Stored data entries

==========

(** X3.  Include directories of a constructed target, of any class.  Every
    directory the caller passes, private or public, is among the private
    ones once resolved, and the public ones are in the public list as
    passed; every public directory of a dependency is in the public list
    and, resolved, in the private one; the private directories of a
    HeaderOnly dependency are, resolved, in the private list; the folder
    [include] under the root, when it exists, is in the public list.  The
    private list holds nothing else: in particular not the private
    directories of a dependency that is not HeaderOnly, and the folder
    [include] only when it comes from one of the lists above. *)
Theorem X3_include_directories_forwarded c pf pid n r b hs i ip srcs env o d tr t tr' :
  new c pf pid n r b hs i ip srcs env o d tr = (inr t, tr') ->
  (forall p, p ∈ i ++ ip -> resolve p ∈ include_directories t) /\
  (forall p, p ∈ ip -> p ∈ include_directories_public t) /\
  (forall dep p, dep ∈ default [] d -> p ∈ include_directories_public dep ->
     p ∈ include_directories_public t /\ resolve p ∈ include_directories t) /\
  (forall dep p, dep ∈ default [] d -> cls dep = HeaderOnly ->
     p ∈ include_directories dep -> resolve p ∈ include_directories t) /\
  (path_exists (joinpath r "include") = true ->
     joinpath r "include" ∈ include_directories_public t) /\
  (forall q, q ∈ include_directories t ->
     exists p, q = resolve p /\
       (p ∈ i ++ ip \/
        exists dep, dep ∈ default [] d /\
          (p ∈ include_directories_public dep \/
           (cls dep = HeaderOnly /\ p ∈ include_directories dep)))).
Proof.
  intros H.
  destruct (new_inv _ _ _ _ _ _ _ _ _ _ _ _ _ _ _ _ H)
    as (self & Hself & _ & _ & Hi & Hip & _).
  destruct (Target_init_inv _ _ _ _ _ _ _ _ _ _ _ _ _ _ _ Hself)
    as (own & iface & pub & _ & _ & _ & _ & _ & _ & _ & _ & _ & Hpriv & Hpub & _).
  rewrite Hi, Hip, Hpriv, Hpub. unfold gathered_includes.
  rewrite fold_includes. cbn [fst snd].
  set (deps := default [] d).
  assert (Hin : forall q, q ∈ list_set (List.map resolve
             ((i ++ ip) ++ List.concat (List.map (fun d0 =>
                 (if is_HeaderOnly (cls d0) then include_directories d0 else [])
                   ++ include_directories_public d0) deps)))
           <-> exists p, q = resolve p /\
                (p ∈ i ++ ip \/
                 exists dep, dep ∈ deps /\
                   (p ∈ include_directories_public dep \/
                    (cls dep = HeaderOnly /\ p ∈ include_directories dep)))).
  { intros q. rewrite list_set_elem, list_elem_of_In, List.in_map_iff.
    split.
    - intros (p & <- & Hp). exists p. split; [reflexivity |].
      apply List.in_app_or in Hp. destruct Hp as [Hp | Hp].
      { left. apply list_elem_of_In, Hp. }
      right. apply List.in_concat in Hp.
      destruct Hp as (l & Hl & Hp). apply List.in_map_iff in Hl.
      destruct Hl as (dep & <- & Hdep).
      exists dep. split; [apply list_elem_of_In, Hdep |].
      apply List.in_app_or in Hp. destruct Hp as [Hp | Hp].
      + right. destruct (cls dep); cbn in Hp; try contradiction.
        split; [reflexivity | apply list_elem_of_In, Hp].
      + left. apply list_elem_of_In, Hp.
    - intros (p & -> & Hp). exists p. split; [reflexivity |].
      apply List.in_or_app.
      destruct Hp as [Hp | (dep & Hdep & Hp)].
      { left. apply list_elem_of_In, Hp. }
      right. apply List.in_concat.
      eexists. split.
      { apply List.in_map_iff. exists dep. split; [reflexivity |].
        apply list_elem_of_In, Hdep. }
      apply List.in_or_app.
      destruct Hp as [Hp | [Hc Hp]]; [right; apply list_elem_of_In, Hp |].
      left. rewrite Hc. apply list_elem_of_In, Hp. }
  assert (Hpubin : forall dep p, dep ∈ deps -> p ∈ include_directories_public dep ->
            p ∈ List.concat (List.map include_directories_public deps)).
  { intros dep p Hdep Hp. apply list_elem_of_In, List.in_concat.
    exists (include_directories_public dep). split.
    - apply List.in_map, list_elem_of_In, Hdep.
    - apply list_elem_of_In, Hp. }
  repeat split.
  - intros p Hp. apply Hin. exists p. split; [reflexivity | left; exact Hp].
  - intros p Hp. rewrite !elem_of_app. left. right. exact Hp.
  - rewrite elem_of_app. right. eapply Hpubin; eassumption.
  - apply Hin. exists p. split; [reflexivity |]. right. exists dep. auto.
  - intros dep p Hdep Hc Hp. apply Hin. exists p. split; [reflexivity |].
    right. exists dep. auto.
  - intros He. rewrite He. rewrite !elem_of_app. left. left.
    apply list_elem_of_here.
  - intros q Hq. apply Hin, Hq.
Qed.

==========

• EXERCISE GOAL:
Having located the line containing "dep. split; [reflexivity |].", set it down along with every line after it through the end of the data, reproducing each exactly.

• EXERCISE RESPONSE:
      { apply List.in_map_iff. exists dep. split; [reflexivity |].
        apply list_elem_of_In, Hdep. }
      apply List.in_or_app.
      destruct Hp as [Hp | [Hc Hp]]; [right; apply list_elem_of_In, Hp |].
      left. rewrite Hc. apply list_elem_of_In, Hp. }
  assert (Hpubin : forall dep p, dep ∈ deps -> p ∈ include_directories_public dep ->
            p ∈ List.concat (List.map include_directories_public deps)).
  { intros dep p Hdep Hp. apply list_elem_of_In, List.in_concat.
    exists (include_directories_public dep). split.
    - apply List.in_map, list_elem_of_In, Hdep.
    - apply list_elem_of_In, Hp. }
  repeat split.
  - intros p Hp. apply Hin. exists p. split; [reflexivity | left; exact Hp].
  - intros p Hp. rewrite !elem_of_app. left. right. exact Hp.
  - rewrite elem_of_app. right. eapply Hpubin; eassumption.
  - apply Hin. exists p. split; [reflexivity |]. right. exists dep. auto.
  - intros dep p Hdep Hc Hp. apply Hin. exists p. split; [reflexivity |].
    right. exists dep. auto.
  - intros He. rewrite He. rewrite !elem_of_app. left. left.
    apply list_elem_of_here.
  - intros q Hq. apply Hin, Hq.
Qed.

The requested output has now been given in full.